EXTRACTED MATERIAL START

(* ===== verification/GoLib.v ===== *)
(** * The parts of Go's standard library the program relies on

    Go strings and byte slices are both sequences of 8-bit values; both are
    Rocq [string]s here, so that the conversions [[]byte(s)] and [string(b)] of
    the source are the identity.  The file models [strconv.FormatInt] and
    [strconv.ParseInt] (base 10, 64 bits), [encoding/hex], [encoding/base64]
    (standard and raw-URL), and the [strings] functions the source calls.
    These are models of documented library behaviour, not of code under src/,
    so they carry no map entry. *)

From S2P Require Import Prelude.
From Stdlib Require Import Ascii String.

#[local] Open Scope Z_scope.

(** ** Characters as numbers *)

Definition code (c : ascii) : Z := Z.of_nat (nat_of_ascii c).
Definition chr (z : Z) : ascii := ascii_of_nat (Z.to_nat z).

Lemma code_range c : 0 <= code c < 256.
Proof. unfold code. pose proof (nat_ascii_bounded c). lia. Qed.

Lemma chr_code c : chr (code c) = c.
Proof. unfold chr, code. by rewrite Nat2Z.id, ascii_nat_embedding. Qed.

Lemma code_chr z : 0 <= z < 256 -> code (chr z) = z.
Proof. intros H. unfold chr, code. rewrite nat_ascii_embedding; lia. Qed.

Lemma code_inj c d : code c = code d -> c = d.
Proof. intros H. by rewrite <- (chr_code c), <- (chr_code d), H. Qed.

(** ** [strconv]: decimal integers *)

Definition digit (d : Z) : ascii := chr (48 + d).

Definition digit_value (c : ascii) : option Z :=
  if (48 <=? code c) && (code c <=? 57) then Some (code c - 48) else None.

Lemma digit_value_digit d : 0 <= d < 10 -> digit_value (digit d) = Some d.
Proof.
  intros H. unfold digit_value, digit. rewrite code_chr by lia.
  replace (48 <=? 48 + d) with true by lia. replace (48 + d <=? 57) with true by lia.
  simpl. f_equal. lia.
Qed.

(** The decimal digits of a non-negative number, most significant first. *)
Fixpoint dec_digits (fuel : nat) (n : Z) (acc : string) : string :=
  match fuel with
  | O => acc
  | S fuel =>
      let acc' := String (digit (n mod 10)) acc in
      if n <? 10 then acc' else dec_digits fuel (n / 10) acc'
  end.

Lemma dec_step f n acc : dec_digits (S f) n acc =
  (let acc' := String (digit (n mod 10)) acc in if n <? 10 then acc' else dec_digits f (n / 10) acc').
Proof. done. Qed.

(** [strconv.FormatInt(z, 10)] (and the [%d] verb): 20 digits cover every
    64-bit integer. *)
Definition format_int (z : Z) : string :=
  if z <? 0 then String "-" (dec_digits 20 (- z) EmptyString)
  else dec_digits 20 z EmptyString.

Fixpoint parse_digits (acc : Z) (s : string) : option Z :=
  match s with
  | EmptyString => Some acc
  | String c s' =>
      match digit_value c with
      | Some d => parse_digits (acc * 10 + d) s'
      | None => None
      end
  end.

Definition parse_uint (s : string) : option Z :=
  match s with EmptyString => None | _ => parse_digits 0 s end.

EXTRACTED MATERIAL END

*ACTIVITY:* Please copy the line that holds "None => None" and each line under it through the last line above, exactly as they stand, adding nothing.

*RESPONSE FOR THIS EXERCISE:*
      | None => None
      end
  end.

Definition parse_uint (s : string) : option Z :=
  match s with EmptyString => None | _ => parse_digits 0 s end.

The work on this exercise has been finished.